What you have to do: Nothing should be left out. Transcribe the entries exactly as written.

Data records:

◇ ◇ ◇ ◇ ◇

(** The cap and the cache invariant through lines 330-354. *)
Lemma main_load_capped
    (now current_zoom min_zoom : Z) (bbox : option BBox)
    (layer_url where_ out_fields : string) (cap : Z)
    (w w' : World Feature) (o : Outcome Feature) :
  cache_capped (cache w) ->
  main_load remote now current_zoom min_zoom bbox layer_url where_ out_fields
    cap w = (o, w') ->
  cache_capped (cache w')
  /\ forall geojson, o = Loaded geojson -> (0 <= cap)%Z ->
       (PyInt.len (features geojson) <= cap)%Z.
Proof.
  intros Hc. unfold main_load.
  destruct (current_zoom <? min_zoom)%Z;
    [intros H; inversion H; subst; split; [assumption|discriminate]|].
  destruct (match bbox with Some b => _ | None => false end);
    [intros H; inversion H; subst; split; [assumption|discriminate]|].
  unfold cached_fetch_features_geojson.
  set (a := mkArgs layer_url where_ out_fields bbox cap 1000).
  destruct (cache_lookup now a (cache w)) as [v|] eqn:L.
  { intros H; inversion H; subst. split; [assumption|].
    intros g E Hm. inversion E; subst.
    change cap with (max_features a) in Hm |- *.
    eapply CachingMore.cache_lookup_capped; eauto. }
  destruct (fetch_features_geojson remote a w) as [[e|v] w0] eqn:F;
    pose proof F as T; apply fetch_trace in T; destruct T as (pages & _ & C & _).
  - intros H.
    assert (E : cache w' = cache w0 /\ forall g, o <> Loaded g).
    { destruct e; inversion H; subst; split; auto; discriminate. }
    destruct E as [-> N]. rewrite C. split; [assumption|].
    intros g E. destruct (N g E).
  - intros H; inversion H; subst. cbn [cache]. rewrite C. split.
    + constructor; [|assumption]. cbn [entry_key entry_value].
      intros Hm. eapply CachingMore.fetch_capped; eauto.
    + intros g E Hm. inversion E; subst.
      change cap with (max_features a) in Hm |- *.
      eapply CachingMore.fetch_capped; eauto.
Qed.

(** X15: a run queries the chosen layer only, with the filter of the
    sidebar.  Every request a run of [main] sends goes to [<layer>/query],
    where the layer is the public centroid layer or, in polygon mode, the
    url that was typed, and carries the WHERE clause built from the three
    filter fields.  A request is sent only if, in polygon mode, a url was
    typed, and the zoom read from the map state is at least the minimum
    zoom. *)
Theorem run_queries_the_chosen_layer
    (now : Z) (ui : Sidebar) (map_state : option MapState.State)
    (w w' : World Feature) (ending : Ending Feature) :
  main_run remote upper now ui map_state w = (ending, w') ->
  exists new,
    exchanges w' = exchanges w ++ new
    /\ Forall (fun x =>
                 request_url (fst x) = (layer_url_of ui ++ "/query")%string
                 /\ request_where (fst x)
                    = build_where upper (county_name ui) (owner_search ui)
                        (addr_search ui)) new
    /\ (new <> [] ->
        (mode ui = ParcelPolygons -> url_input ui <> EmptyString)
        /\ exists z, MapState.current_zoom_of map_state = inr z
                     /\ (min_zoom ui <= z)%Z).
Proof.
  unfold main_run. cbv zeta.
  assert (Stop : forall e0, (e0, w) = (ending, w') ->
    exists new,
      exchanges w' = exchanges w ++ new
      /\ Forall (fun x =>
                   request_url (fst x) = (layer_url_of ui ++ "/query")%string
                   /\ request_where (fst x)
                      = build_where upper (county_name ui) (owner_search ui)
                          (addr_search ui)) new
      /\ (new <> [] ->
          (mode ui = ParcelPolygons -> url_input ui <> EmptyString)
          /\ exists z, MapState.current_zoom_of map_state = inr z
                       /\ (min_zoom ui <= z)%Z)).
  { intros e0 H. inversion H; subst. exists []. rewrite app_nil_r.
    repeat split; auto; congruence. }
  destruct (match mode ui with
            | CentroidPoints => false
            | ParcelPolygons => negb (PyStr.truthy (layer_url_of ui))
            end) eqn:U; [apply Stop|].
  destruct (MapState.current_zoom_of map_state) as [e|z]; [apply Stop|].
  destruct (MapState.bbox_from_folium_state map_state) as [e|bbox]; [apply Stop|].
  destruct (main_load _ _ _ _ _ _ _ _ _ _) as [o w0] eqn:L.
  apply main_load_requests in L. destruct L as (new & E & F & N).
  intros H.
  assert (Ew : w' = w0).
  { destruct o as [| | | | |g]; try (inversion H; reflexivity).
    destruct (features g); inversion H; reflexivity. }
  subst w0. exists new. split; [assumption|]. split.
  - eapply Forall_impl; [|exact F]. cbn beta. intros x (A & B & _). auto.
  - intros Hn. destruct (N Hn) as [Z _]. split; [|eauto].
    intros M. unfold layer_url_of in U. rewrite M in U.
    destruct (url_input ui); [discriminate|discriminate].
Qed.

◇ ◇ ◇ ◇ ◇

Exercise solution:
(** The cap and the cache invariant through lines 330-354. *)
Lemma main_load_capped
    (now current_zoom min_zoom : Z) (bbox : option BBox)
    (layer_url where_ out_fields : string) (cap : Z)
    (w w' : World Feature) (o : Outcome Feature) :
  cache_capped (cache w) ->
  main_load remote now current_zoom min_zoom bbox layer_url where_ out_fields
    cap w = (o, w') ->
  cache_capped (cache w')
  /\ forall geojson, o = Loaded geojson -> (0 <= cap)%Z ->
       (PyInt.len (features geojson) <= cap)%Z.
Proof.
  intros Hc. unfold main_load.
  destruct (current_zoom <? min_zoom)%Z;
    [intros H; inversion H; subst; split; [assumption|discriminate]|].
  destruct (match bbox with Some b => _ | None => false end);
    [intros H; inversion H; subst; split; [assumption|discriminate]|].
  unfold cached_fetch_features_geojson.
  set (a := mkArgs layer_url where_ out_fields bbox cap 1000).
  destruct (cache_lookup now a (cache w)) as [v|] eqn:L.
  { intros H; inversion H; subst. split; [assumption|].
    intros g E Hm. inversion E; subst.
    change cap with (max_features a) in Hm |- *.
    eapply CachingMore.cache_lookup_capped; eauto. }
  destruct (fetch_features_geojson remote a w) as [[e|v] w0] eqn:F;
    pose proof F as T; apply fetch_trace in T; destruct T as (pages & _ & C & _).
  - intros H.
    assert (E : cache w' = cache w0 /\ forall g, o <> Loaded g).
    { destruct e; inversion H; subst; split; auto; discriminate. }
    destruct E as [-> N]. rewrite C. split; [assumption|].
    intros g E. destruct (N g E).
  - intros H; inversion H; subst. cbn [cache]. rewrite C. split.
    + constructor; [|assumption]. cbn [entry_key entry_value].
      intros Hm. eapply CachingMore.fetch_capped; eauto.
    + intros g E Hm. inversion E; subst.
      change cap with (max_features a) in Hm |- *.
      eapply CachingMore.fetch_capped; eauto.
Qed.

(** X15: a run queries the chosen layer only, with the filter of the
    sidebar.  Every request a run of [main] sends goes to [<layer>/query],
    where the layer is the public centroid layer or, in polygon mode, the
    url that was typed, and carries the WHERE clause built from the three
    filter fields.  A request is sent only if, in polygon mode, a url was
    typed, and the zoom read from the map state is at least the minimum
    zoom. *)
Theorem run_queries_the_chosen_layer
    (now : Z) (ui : Sidebar) (map_state : option MapState.State)
    (w w' : World Feature) (ending : Ending Feature) :
  main_run remote upper now ui map_state w = (ending, w') ->
  exists new,
    exchanges w' = exchanges w ++ new
    /\ Forall (fun x =>
                 request_url (fst x) = (layer_url_of ui ++ "/query")%string
                 /\ request_where (fst x)
                    = build_where upper (county_name ui) (owner_search ui)
                        (addr_search ui)) new
    /\ (new <> [] ->
        (mode ui = ParcelPolygons -> url_input ui <> EmptyString)
        /\ exists z, MapState.current_zoom_of map_state = inr z
                     /\ (min_zoom ui <= z)%Z).
Proof.
  unfold main_run. cbv zeta.
  assert (Stop : forall e0, (e0, w) = (ending, w') ->
    exists new,
      exchanges w' = exchanges w ++ new
      /\ Forall (fun x =>
                   request_url (fst x) = (layer_url_of ui ++ "/query")%string
                   /\ request_where (fst x)
                      = build_where upper (county_name ui) (owner_search ui)
                          (addr_search ui)) new
      /\ (new <> [] ->
          (mode ui = ParcelPolygons -> url_input ui <> EmptyString)
          /\ exists z, MapState.current_zoom_of map_state = inr z
                       /\ (min_zoom ui <= z)%Z)).
  { intros e0 H. inversion H; subst. exists []. rewrite app_nil_r.
    repeat split; auto; congruence. }
  destruct (match mode ui with
            | CentroidPoints => false
            | ParcelPolygons => negb (PyStr.truthy (layer_url_of ui))
            end) eqn:U; [apply Stop|].
  destruct (MapState.current_zoom_of map_state) as [e|z]; [apply Stop|].
  destruct (MapState.bbox_from_folium_state map_state) as [e|bbox]; [apply Stop|].
  destruct (main_load _ _ _ _ _ _ _ _ _ _) as [o w0] eqn:L.
  apply main_load_requests in L. destruct L as (new & E & F & N).
  intros H.
  assert (Ew : w' = w0).
  { destruct o as [| | | | |g]; try (inversion H; reflexivity).
    destruct (features g); inversion H; reflexivity. }
  subst w0. exists new. split; [assumption|]. split.
  - eapply Forall_impl; [|exact F]. cbn beta. intros x (A & B & _). auto.
  - intros Hn. destruct (N Hn) as [Z _]. split; [|eauto].
    intros M. unfold layer_url_of in U. rewrite M in U.
    destruct (url_input ui); [discriminate|discriminate].
Qed.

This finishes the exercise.